Et puis ce qui rend la présence des anglicismes moins visible et perturbante, c’est que l’espagnol les digère la plupart du temps dans son propre système morpho-phonétique : eslogan, esnob, líder, rosbif, jevi (pour heavy), táper (pour tupper), etc. Une bonne part des anglicismes est ainsi traditionnellement naturalisée par l’orthographe même si, c’est vrai, la tendance à l’inclusion directe est à la hausse (bestseller, hooligan, etc.). Dans cette histoire de contaminations linguistiques, j’ai cependant l’impression que l’amusement l’emporte au final sur la crispation pour les Espagnols. Le second degré peut passer par la prononciation volontairement fautive (Préstame tu boli, plis, en insistant sur le s final à l’espagnole), par le détournement morphologique (Qué, curranding ?, Alors, ça bosse ?) ou encore – si on entre dans l’argot – par le calque idiomatique (bai de feis, pour « by the face », lui-même traduit littéralement de por el morro, au culot : Entré en el cine bai de feis). On se moque un peu de tout ça en vérité, preuve s’il en fallait que l’espagnol ne se sent ni assiégé ni menacé.

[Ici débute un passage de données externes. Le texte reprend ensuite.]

(** The changes that calls make. *)
Lemma ext_heap v h : ext v (set_heap h v).
Proof. split; simpl; [|done..]. intros fd [] H. by eexists. Qed.
Lemma ext_pos v fd f pos : v_fds v !! fd = Some f → ext v (set_fds (<[fd := OFile (of_path f) (of_flags f) pos]> (v_fds v)) v).
Proof.
  intros Hf. split; simpl; [| |done|done].
  - intros fd' f' H. destruct (decide (fd = fd')) as [<-|]; [exists pos; rewrite lookup_insert_eq; by simplify_eq|].
    rewrite lookup_insert_ne, H by done. destruct f'. by eexists.
  - intros fd'. destruct (decide (fd = fd')) as [<-|]; [by eexists|by rewrite lookup_insert_ne].
Qed.
Lemma ext_file_set v p data data' : v_files v !! p = Some data → length data' = length data → ext v (set_files (<[p := data']> (v_files v)) v).
Proof.
  intros Hp Hl. split; simpl; [|done| |done].
  - intros fd [] H. by eexists.
  - intros q. destruct (decide (p = q)) as [<-|]; [rewrite lookup_insert_eq, Hp; cbn; by rewrite Hl|by rewrite lookup_insert_ne].
Qed.
Lemma ext_map v a m : v_maps v !! a = None → ext v (set_maps (<[a := m]> (v_maps v)) v).
Proof. intros Ha. split; simpl; [|done|done|]. - intros fd [] H. by eexists. - intros _. by apply insert_subseteq. Qed.

(** A slot in use. *)
Definition uses (g : doio_t) (i : nat) (f : cstr) (fl fd : Z) : Prop :=
  ∃ s, cache g !! i = Some s ∧ active s ∧ c_file s = f ∧ c_oflags s = fl ∧ c_fd s = fd.
(** C29: the parent waits for all its children, also when [wait] is interrupted, and its exit
    status combines theirs: it is zero exactly when no child has failed, and has the bit
    of E_COMPARE exactly when a child has found corruption. *)
Theorem children_reported fuel E g (k : Σ) : (length (ended k) < fuel)%nat →
  let l := omap id (ended k) in
  wp (wait_loop fuel (zlength l) None E_NORMAL) (λ r _ _,
    (r = 0 ↔ ∀ c, c ∈ l → status_of c.2 = 0) ∧
    (Z.testbit r 2 = true ↔ ∃ c, c ∈ l ∧ WIFEXITED c.2 = true ∧ WEXITSTATUS c.2 = E_COMPARE)) E g k.
Proof.
  intros Hfuel l. apply wp_wait_loop; [done|done|]. intros _ _. fold l. split.
  - split.
    + intros H c Hc. apply Z.bits_inj'. intros b Hb. rewrite Z.bits_0. destruct (Z.testbit (status_of c.2) b) eqn:Eb; [|done].
      assert (Z.testbit 0 b = true) as Ht by (rewrite <-H; apply combined_bit; [done|]; right; by exists c). by rewrite Z.bits_0 in Ht.
    + intros H. apply Z.bits_inj'. intros b Hb. rewrite Z.bits_0. apply not_true_iff_false. rewrite combined_bit by done.
      intros [He|(c & Hc & Ht)]; [by rewrite Z.bits_0 in He|]. by rewrite (H c Hc), Z.bits_0 in Ht.
  - rewrite combined_bit by done. split.
    + intros [He|(c & Hc & Ht)]; [done|]. exists c. split; [done|]. by apply compare_bit.
    + intros (c & Hc & Ht). right. exists c. split; [done|]. by apply compare_bit.
Qed.
End parent.

(** ** A run *)

Definition demo_request (t fl off n : Z) (c : ascii) (path : cstr) : cstr :=
  let r := put_int r_type t (put_int r_magic DOIO_MAGIC (replicate 184 NUL)) in
  let r := store r r_file (path ++ [NUL]) in
  if is_rw t then
    put_int read_req.r_oflags fl (put_int read_req.r_offset off (put_int read_req.r_nbytes n (put_char write_req.r_pattern c r)))
  else
    put_int listio_req.r_oflags fl (put_int listio_req.r_offset off (put_int listio_req.r_nbytes n
      (put_int listio_req.r_nstrides 1 (put_int listio_req.r_nent 1 (put_char listio_req.r_pattern c r))))).

Definition demo_path : cstr := str "/tmp/a".
Definition demo_requests : list cstr :=
  [demo_request WRITE 1 3 20 "A" demo_path; demo_request READ 0 0 40 "B" demo_path; demo_request MMAPW 2 10 8 "C" demo_path;
   demo_request WRITEV 1052673 30 5 "D" demo_path; demo_request FSYNC2 1 0 0 "E" demo_path]%char.

Definition demo_view (reqs : list cstr) : view :=
  View {[demo_path := replicate 48 "."%char]} {[0 := OFile (str "/dev/stdin") 0 0]} ∅ ∅ reqs None 17 (str "box" ++ replicate 13 NUL).
Definition demo (lose : option nat) (reqs : list cstr) : vsys := VSys (demo_view reqs) 1 1 lose [].
(** doio -v -w log *)
Definition demo_options : list (ascii * cstr) := [("v", []); ("w", str "log")]%char.
Definition demo_state : doio_t :=
  Doio (Options false false false false false false false true true false false false [] (str "doio") 0 0 1 (Some (str "log")) None false 0 0 0 0)
    [] 1 0 (Mem MEM_DATA 0 0 None 0 0 0 :: replicate 31 no_memalloc) 1 false false 0 0 [] [] 0 [] (-1) (-1).

Example demo_parsed : match parse_cmdline (str "/usr/bin/doio") demo_options [] start (demo None demo_requests) with
  | Ret (Val _, g, k) => g = demo_state
  | _ => False
  end.
Proof. vm_compute. reflexivity. Qed.

(** What is left: the exit status, the file and the messages. *)
Definition ending {A} (r : res (outcome A * doio_t * vsys)) : option (Z * option cstr * list note) :=
  match r with Ret (Exit n, _, k) => Some (n, v_files (y_view k) !! demo_path, y_said k) | _ => None end.

Example demo_run : ending (main 6 (str "/usr/bin/doio") demo_options [] start (demo None demo_requests)) =
  Some (E_NORMAL, Some (str "...A:17:boC:17:box:17:b.......D:17:............."), []).
Proof. vm_compute. reflexivity. Qed.

(** The third write is lost. *)
Example lossy_run : ending (main 6 (str "/usr/bin/doio") demo_options [] start (demo (Some 2%nat) demo_requests)) =
  Some (E_COMPARE, Some (str "...A:17:boC:17:box:17:b........................."),
    [Miscompare (Differs (corrupt_text ++ place_text 30 5 (str "D:17:") (str ".....")))]).
Proof. vm_compute. reflexivity. Qed.

Definition demo_tail : cstr := str ":17:box:doio*".

(** A test for requests to this file. *)
Definition demo_test (r : cstr) : bool :=
  bool_decide (length r = 184%nat ∧ get_int r r_magic = DOIO_MAGIC ∧ slice r r_file 7 = demo_path ++ [NUL] ∧
    Exists (λ x, x.1 = req_type r ∧ (req_oflags r = x.2 ∨ req_oflags r = Z.lor x.2 1052672)) access_modes ∧
    (0 ≤ req_offset r ∧ 0 ≤ req_nbytes r ∧ req_offset r + req_nbytes r ≤ 48) ∧
    (is_rw (req_type r) = true ∨ get_int r listio_req.r_nstrides = 1 ∧ get_int r listio_req.r_nent = 1)).

Lemma demo_test_ok r : demo_test r = true → request_ok demo_path 48 r.
Proof.
  intros (H1 & H2 & H3 & H4 & H5 & H6)%bool_decide_eq_true. split; try done.
  - split_and!; [repeat constructor|by vm_compute|exact H3].
  - apply Exists_exists in H4 as ([t' acc] & Hin & Ht & Hfl). exists acc. cbn in Ht. by rewrite <-Ht.
  - intros Hn. destruct H6 as [H6|H6]; [congruence|done].
Qed.

Lemma demo_fits faulty lose reqs : (faulty = false → lose = None) → fits faulty (demo lose reqs).
Proof.
  intros Hl. split; cbn; try done.
  - intros p d [<- <-]%lookup_singleton_Some. done.
  - intros fd o [<- <-]%lookup_singleton_Some. done.
Qed.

Est-ce aussi vrai dans le monde des affaires ?
J.C. : Pour la plus grande part de ce qui concerne le lexique technique du monde des affaires, la bataille est perdue. En fait on se demande si elle a même lieu d’être livrée : target, grid computing, outsourcing, back-office et des centaines d’autres font partie de la langue commune internationale du milieu des affaires et ce n’est pas en soi un problème. Il s’agit d’un jargon professionnel, pas plus incompréhensible pour un Espagnol moyen que ne le serait celui de la lutherie ou de l’aviation. Les tentatives d’espagnolisation ont fait long feu, et le marketing a écrasé depuis longtemps mercadotecnia.
Une autre question est de savoir si l’anglais contamine aussi la vie courante dans l’entreprise. Là, on entre dans le monde des effets de mode, voire du snobisme ou peut-être, qui sait, espérons-le, de l’auto-dérision. Quoi qu’il en soit, les inventions ne durent guère. Il n’y a pas si longtemps, on entendait assez souvent rest pour repos, coffee-time pour la pause café ou storm pour brainstorming (comme quoi ce qu’on appelle anglicisme varie d’un pays à l’autre). On en est raisonnablement revenu à tomarse un descanso ou un cafelito et à tormenta de ideas (si si, à l’espagnole). Ce qu’on peut remarquer aussi, c’est que le modèle du monde des affaires n’envahit pas la vie quotidienne hors de l’entreprise et n’y transporte pas ses anglicismes : vous ne debrieferez donc pas un ami pour lui soutirer quelques renseignements perso…
A l’inverse, est-ce que l’espagnol mexicain ou argentin est utilisé, au moins pour certains mots et expressions, par les Espagnols ?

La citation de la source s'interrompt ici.